Sometimes I did so she had to keep fucking me, and sometimes I pretended not to see it so she’d fuck me harder.
“It might not work, you know,” the Bossman said from where he was leaning against the doorframe. I didn’t know how long he’d been standing there. But my guess was that he’d been there long enough to stop me while clearly choosing not to.
He thought he was God like that. Observing and not intervening, but you bet your ass he was judging you the whole time.
He was cruel like God too, but not the kind of cruel that stared you in the face.
It was more subtle. It was a quiet cruelness that had you begging for his approval while knowing you’d never get it.
Maybe that was why I called him Big Daddy.
“What might not work?” I asked him. For no other reason than the silence was getting to me. The only time Bellatrix was silent was when I shoved my cock into her mouth. And even then, she made little noises. Gags and pleas and whimpers and moans.
“Trying to bring her back.” Bossman jutted his chin behind me. “You’ve put a lot of strain on her heart. She might not come back from it.”
“What makes you think I’d try to bring her back?”
“The fact you removed her pump before shocking her, so you wouldn’t accidentally shoot her full of insulin.
” He shrugged. “The fact you still have her wired up and the defibrillator on standby. The fact I can see the wheels turning in your head like they do every time you know you did something stupid and you’re trying to think of a way to undo it before anyone finds out.
” He took a step forward, peering over at the clock on the wall and stopping up next to me.
“The fact you have less than three minutes to start compressions before there’s permanent brain damage. ”
“I broke her,” I admitted aloud. “Made her cry. It was weird. She never cried before.”
My mother never cried either, until one day she wouldn’t stop. It was why I never asked her to come visit me. Why I didn’t argue when she dropped me off at that first hospital and never looked back. She couldn’t afford all the medical bills, and I couldn’t stomach seeing how broken she was.

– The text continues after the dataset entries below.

(* ===== verification/_CoqProject ===== *)
-Q . S2P
Spec2Rocq.v
Numpy.v
Pyplot.v
ArithAlg.v
CalcFinal.v
Calc.v
Trig.v
TrigBatch2.v
CalcP2P3.v
SharedDir.v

Like I said, some shit was just easier to toss out and forget about. My parents were one of them. Bellatrix was another.
“Then fix her.” Bossman shrugged again, already slapping on a pair of gloves and nudging me forward with a knee to my ass. He used to do that when I was a kid and took too long to get on the exam table. Except I was much taller now, and he was old and didn’t have the same balance.
“I don’t know how.”
“Maybe if you’d shut up long enough to listen to me, I could show you.”
“Showing me comes with strings,” I reminded him. Everything we did came with strings.
“No, doing it for you comes with strings,” he countered. “Showing you comes with a price tag. Though my guess is that you can afford it after that job you took behind my back.”
“Which one?” I grinned, and the fucker slapped me upside the head.
I was pretty sure he didn’t know about all of them or else he would have found a way to take a cut before now.